A melhor forma de viver essa Comunhão é compreendermos que somos feitos a imagem e semelhança de Deus (Gn 1,27), mas ainda somos incapazes de vê-lo como Ele e é. Por isso pintamos Deus como um avarento dos seus dons, como um juiz moralista ou um mestre intransigente, porque essa é a nossa própria imagem e não a de Deus, essa é a imagem apresentada pela serpente no Éden (Gn 3).  E é para romper essa cortina de fumaça que somos chamados, precisamos buscar a verdadeira face de Deus para que “venha a nós o vosso reino”. Quando nós compreendemos essa verdade, compreendemos também que a santidade não é a princípio nenhuma perfeição moral, até porque ela não pode ser conquistada por esforço próprio.

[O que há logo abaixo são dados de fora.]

(** The state says whether the next attempt fails. *)
#[export] Instance machine : Bios bool := {|
  int13 b track sector head drive :=
    if b : bool then (false, [1; 2; 3], true) else (true, sectors ((track * 2 + head) * 18 + sector - 1), false);
  int15 b ebx :=
    if ebx =? 0 then (b, entry_bytes low, false, SMAP, 1) else if ebx =? 1 then (b, entry_bytes high, false, SMAP, 2)
    else if ebx =? 2 then (b, entry_bytes top, false, SMAP, 0) else (b, [], true, 0, 0);
  int10 b c := b;
  port_in b p := (b, 0);
  port_out b p x := b
|}.

#[export] Instance machine_disk : DiskBios bool.
Proof.
  refine {| Disk heads spt d em n b := heads = 2 /\ spt = 18 /\ d = sectors /\ (em = map_left \/ em = mkE820 [high; top] true 1 \/ em = mkE820 [top] true 2) /\ (b = true -> n <> 0%nat) |}.
  - intros heads spt d em n b track sector head drive b' bytes carry (-> & -> & -> & Hm & Hn) Ht Hs Hh E. cbn in E. destruct b; injection E as <- <- <-.
    + right. split; [done|]. split; [done|]. destruct n as [|n]; [by exfalso; apply Hn|]. by exists n.
    + left. done.
  - intros heads spt d em n b b' bytes carry eax ebx' (-> & -> & -> & Hm & Hn) E.
    destruct Hm as [-> |[-> | ->]]; cbn in E; injection E as <- <- <- <- <-; cbn; (split; [done|]; split; [done|]; split; [done|]; split; [done|]).
    + split; [done|]. split; [done|]. split; [done|]. split; [by right; left|done].
    + split; [done|]. split; [done|]. split; [done|]. split; [by right; right|done].
    + exists map_left. split; [done|]. split; [done|]. split; [done|]. split; [by left|done].
  - done.
  - intros heads spt d em n b p b' x HD E. cbn in E. by injection E as <- <-.
  - done.
Defined.

Lemma sectors_ok i : is_sector (sectors i).
Proof.
  assert (Hb : forall l, forallb (fun x => (0 <=? x) && (x <? 256)) l = true -> Forall is_u8 l).
  { intros l Hl. apply List.Forall_forall. intros x Hx. pose proof (proj1 (List.forallb_forall _ _) Hl x Hx). mach_unfold. lia. }
  unfold sectors. repeat destruct (_ =? _); (split; [reflexivity|apply Hb; reflexivity]).
Qed.

(** The boot sector's description of the drive. *)
Definition boot_sector : mem := store_bytes ∅ 0x7c0d [1; 1; 0; 2; 224; 0; 0x40; 0x0b; 0xf0; 9; 0; 18; 0; 2; 0].
Definition before : Loader bool := mkLoader boot_sector true 0 0 0 0 0.

Lemma volume_ok : volume boot_sector 19 33 1.
Proof. by split; [vm_compute| vm_compute|vm_compute|vm_compute]. Qed.

Lemma names_kernel : names 2 18 sectors 19 33 1 filename_kernel 34 1.
Proof.
  exists 1. split; [lia| |by vm_compute|by vm_compute|by vm_compute|by vm_compute]. intros j Hj. replace j with 0 by lia. by vm_compute.
Qed.
Lemma names_initfs : names 2 18 sectors 19 33 1 filename_initfs 35 1.
Proof.
  exists 2. split; [lia| |by vm_compute|by vm_compute|by vm_compute|by vm_compute]. intros j Hj. assert (j = 0 \/ j = 1) as [-> | ->] by lia; by vm_compute.
Qed.

Lemma executable_sections m : holds sectors m 0x100000 34 1 -> load16 m 0x100030 = 1 /\ forall e, furthest m e -> e = 0xc0102000.
Proof.
  intros Hh. specialize (Hh 0 ltac:(lia)). change (0x100000 + 512 * 0) with 0x100000 in Hh. change (sectors (34 + 0)) with (pad executable) in Hh.
  assert (L : forall i x, nthZ (pad executable) i = Some x -> load8 m (0x100000 + i) = x) by (intros i x; by apply bytes_at_load).
  assert (L32 : forall k x, 0 <= k <= 508 -> take 4 (drop (Z.to_nat k) (pad executable)) = le32 x -> load32 m (0x100000 + k) = u32 x).
  { intros k x Hk Hx. apply load32_le32. pose proof (bytes_at_sub m 0x100000 (pad executable) k 4 Hh) as Hs. change (lenZ (pad executable)) with 512 in Hs.
    change (Z.to_nat 4) with 4%nat in Hs. rewrite Hx in Hs. apply Hs; lia. }
  assert (E1 : load16 m 0x100030 = 1). { unfold load16. rewrite (L 48 1 eq_refl : load8 m 0x100030 = 1), (L 49 0 eq_refl : load8 m (0x100030 + 1) = 0). done. }
  assert (E2 : load32 m 0x100020 = 64) by (apply (L32 32 64); [lia|reflexivity]).
  assert (E3 : load32 m 0x10004c = 0xc0100000) by (apply (L32 76 0xc0100000); [lia|reflexivity]).
  assert (E4 : load32 m 0x100054 = 0x2000) by (apply (L32 84 0x2000); [lia|reflexivity]).
  split; [exact E1|]. intros e [(k & Hk & ->) _]. rewrite E1 in Hk. replace k with 0 by lia. unfold section_end. rewrite E2, Z.mul_0_l, Z.add_0_r.
  change (0x100000 + u32 64 + 0x0c) with 0x10004c. change (0x100000 + u32 64 + 0x14) with 0x100054. rewrite E3, E4. reflexivity.
Qed.
Lemma executable_ok m : holds sectors m 0x100000 34 1 -> elf m.
Proof. intros Hh. destruct (executable_sections m Hh) as [E1 E2]. split; [lia|]. intros e He. rewrite (E2 e He). lia. Qed.

Lemma before_bootable : bootable 2 18 sectors map_left 34 1 35 1 0x6000 before.
Proof.
  split; [|split; [done|]|by vm_compute|exists 19, 33, 1; split; [apply volume_ok|split; [apply names_kernel|apply names_initfs]]|apply executable_ok|lia|by vm_compute].
  - split; [done|]. split; [done|]. split; [done|]. split; [by left|done].
  - repeat (apply Forall_cons; split; [by vm_compute|]). apply Forall_nil_2.
Qed.

(** The machine enters its kernel at 0x100100, with the archive at 0x101000; of the memory map the
    last entry is lost. *)
Lemma boot_loader_enters_kernel_witness :
  bootable 2 18 sectors map_left 34 1 35 1 0x6000 before /\
  exists en e m initfs, start before 0 0x6000 = Ret (Some en) /\
    loaded sectors map_left 34 1 35 1 0x6000 initfs m /\ furthest m e /\ entered_with m e 0x6000 en.
Proof.
  split; [exact before_bootable|].
  exact (boot_loader_enters_kernel 2 18 sectors ltac:(lia) ltac:(lia) sectors_ok _ 34 1 35 1 0x6000 0 before before_bootable).
Defined.

Lemma last_map_entry_lost_witness : exists s', map_memory before = Ret s' /\ memory_map (ram s') = [low; high] /\ load32 (ram s') 0x1000 = lenZ [low; high].
Proof.
  apply (last_map_entry_lost 2 18 sectors before [low; high] top); [by apply before_bootable| |cbn; lia].
  apply (bo_map _ _ _ _ _ _ _ _ _ _ before_bootable).
Defined.

End Machine.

É o dom de Deus que nos santifica. Não nos fazemos santos, somos "santificados" ou, como diz Paulo, "justificados", para além das nossas falhas.

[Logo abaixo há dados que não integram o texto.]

(** X14: on a clock that is never set back, a test of the catalog that ends
    without an error has lasted at least its observation window: five
    seconds for the soft test, the [timeout] of its catalog entry for the
    others, and thirty seconds more when a reboot was detected, for the
    recovery wait. *)
Theorem run_crash_test_outlasts_its_window
        (e : Env) (fuel : nat) (id : string) (cfg : TestConfig)
        (w : World) (r : Result) (w' : World) :
  steady e ->
  dict_get id crash_tests = Some cfg ->
  run_crash_test e fuel id w = Done r w' ->
  error r = None ->
  (id = "soft_test" -> (seconds 5 <= duration r)%Z)
  /\ (id <> "soft_test" ->
      (timeout cfg <= duration r)%Z
      /\ (reboot_detected r = true ->
          (timeout cfg + seconds 30 <= duration r)%Z)).
Proof.
  intros Hs Hcfg Hrun Herr. pose proof (tick_later e w Hs) as Ht0. split.
  - intros ->.
    destruct (run_crash_test_soft_run e fuel w r w' Hrun)
      as [(lines & w2 & Hread & -> & _)|(msg & w2 & _ & -> & _)];
      [|discriminate Herr].
    pose proof (read_serial_elapsed e _ _ _ _ _ Hs Hread).
    cbn [duration set_duration]. lia.
  - intros Hsoft. apply String.eqb_neq in Hsoft.
    pose proof (run_crash_test_run e fuel id cfg w r w' Hcfg Hsoft Hrun)
      as Hway.
    destruct (send_command_effect e (command cfg) (tick e w))
      as (v1 & Hsend' & _ & _ & _ & _ & Ht1).
    specialize (Ht1 Hs).
    destruct Hway as [w1 Hsend
                     |w1 msg w2 Hsend Hread
                     |w1 lines w2 logs w3 Hsend Hread Hparse Hreboot
                     |w1 lines w2 logs w3 ready w4
                         Hsend Hread Hparse Hreboot Hwait
                     |w1 lines w2 logs w3 msg w4
                         Hsend Hread Hparse Hreboot Hwait];
      try discriminate Herr;
      rewrite Hsend in Hsend'; injection Hsend' as _ <-;
      pose proof (read_serial_elapsed e _ _ _ _ _ Hs Hread) as Hwin;
      pose proof (parse_crash_logs_later e _ _ _ _ Hs Hparse) as Hp.
    + cbn [duration set_duration reboot_detected analysed].
      rewrite Hreboot. split; [lia | discriminate].
    + pose proof (wait_for_system_ready_elapsed e _ _ _ _ _ Hs Hwait) as Hrec.
      unfold seconds in *.
      destruct ready; cbn [duration set_duration]; split; try lia;
        intros _; lia.
Qed.

(** X14 on the soft test at a silent port. *)
Lemma run_crash_test_outlasts_its_window_witness :
  exists r w',
    run_crash_test (bench (seconds 2) []) 40 "soft_test" boot = Done r w'
    /\ (seconds 5 <= duration r)%Z.
Proof.
  assert (Hs : steady (bench (seconds 2) [])) by (intros k; simpl; lia).
  destruct (dict_get "soft_test" crash_tests) as [cfg|] eqn:Hcfg;
    [|vm_compute in Hcfg; discriminate].
  destruct (run_crash_test (bench (seconds 2) []) 40 "soft_test" boot)
    as [r w'| |] eqn:Hrun; try (vm_compute in Hrun; discriminate).
  assert (Herr : error r = None)
    by (vm_compute in Hrun; now injection Hrun as <- _).
  destruct (run_crash_test_outlasts_its_window
              (bench (seconds 2) []) 40 "soft_test" cfg boot r w'
              Hs Hcfg Hrun Herr) as (Hsoft & _).
  exists r, w'. split; [reflexivity | now apply Hsoft].
Defined.

(** ** From the command line to the suite *)

Lemma dict_set_absent {V} (key : string) (value : V) (d : list (string * V)) :
  ~ In key (map fst d) ->
  map fst (dict_set key value d) = map fst d ++ [key].
Proof.
  induction d as [|[k0 v0] d IH]; simpl; intros Hnotin; [reflexivity|].
  destruct (String.eqb_spec k0 key) as [->|Hne]; [tauto|].
  simpl. rewrite IH; [reflexivity | tauto].
Qed.

(** Distinct known names are entered in the order requested. *)
Lemma suite_loop_order (e : Env) (fuel : nat) (tests_to_run : list string) :
  forall names s w s' w',
    for_each names (suite_step e fuel tests_to_run) (s, w) = Done tt (s', w') ->
    NoDup names ->
    (forall id, In id names -> known id = true) ->
    (forall id, In id names -> ~ In id (map fst (tests s))) ->
    map fst (tests s') = map fst (tests s) ++ names.
Proof.
  induction names as [|id names IH]; intros s w s' w'.
  - simpl. unfold ret. intros [= <- <-] _ _ _. now rewrite app_nil_r.
  - cbn [for_each]. unfold bind at 1.
    destruct (suite_step e fuel tests_to_run id (s, w))
      as [[] [s1 w1]| |] eqn:Hstep; try discriminate.
    intros Hrest Hnd Hknown Hfresh.
    inversion Hnd as [|x xs Hnotin Hnd']; subst.
    destruct (suite_step_done e fuel _ _ _ _ _ _ Hstep)
      as [[Hunknown _]|(_ & result & w2 & _ & Htests & _)].
    + rewrite Hknown in Hunknown by now left. discriminate.
    + assert (Hkeys : map fst (tests s1) = map fst (tests s) ++ [id]).
      { rewrite Htests. apply dict_set_absent. apply Hfresh. now left. }
      rewrite (IH _ _ _ _ Hrest Hnd').
      * rewrite Hkeys, <- app_assoc. reflexivity.
      * intros k Hk. apply Hknown. now right.
      * intros k Hk. rewrite Hkeys, in_app_iff. simpl.
        intros [Hin|[->|[]]]; [|contradiction].
        apply (Hfresh k); [now right | exact Hin].
Qed.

Nesse quinto aniversário do nosso grupo, esse é o convite que fazemos ao nosso grupo e a todos os cristãos, católicos ou não, LGBT ou não, que deixemos para trás o homem velho e essa concepção de Igreja fechada, saudosista, moralista, contida. Somos chamados a viver uma nova Igreja, que é aberta, dialogante, jovem, vibrante, que se arrisca sem medo de machucar-se, que sai às ruas, que é hospital dos feridos e que respeita os diferentes. Essa Igreja não é um prédio ou uma denominação. Essa Igreja somos nós, o Povo Santo de Deus.

Não fiquemos esperando a margem do caminho. As mudanças na Igreja não vêm exclusivamente de cima, vêm também do seu povo, da sua base, porque é por aqui que passeia o Espírito Santo. A nós Leigos, Pobres, Mulheres, Gays, Lésbicas, Transexuais, Excluídos, cabe à tarefa de renovar o mundo, de se abrir para a santificação pelo espírito, partindo sempre da fé Boa Nova de Jesus que é Salvação. "Quem poderá, então, salvar-se?" perguntaram a Jesus, e ele respondeu: "Ao homem isso é impossível, mas a Deus tudo é possível.” (Mt 19,25-26).

Possamos compreender que a pertença ou não a Comunhão dos Santos não se justifica pela adesão a verdades ortodoxas da fé, mas à prática ou não do Amor. Um dia, vamos conhecer os verdadeiros santos de todas as religiões e de todos os ateísmos: são eles os que viveram amando, no anonimato, sem nada esperar. Nisso cremos e por isso esperamos!


São Paulo, festa de Todos os Santos e Santas no ano da graça de 2015.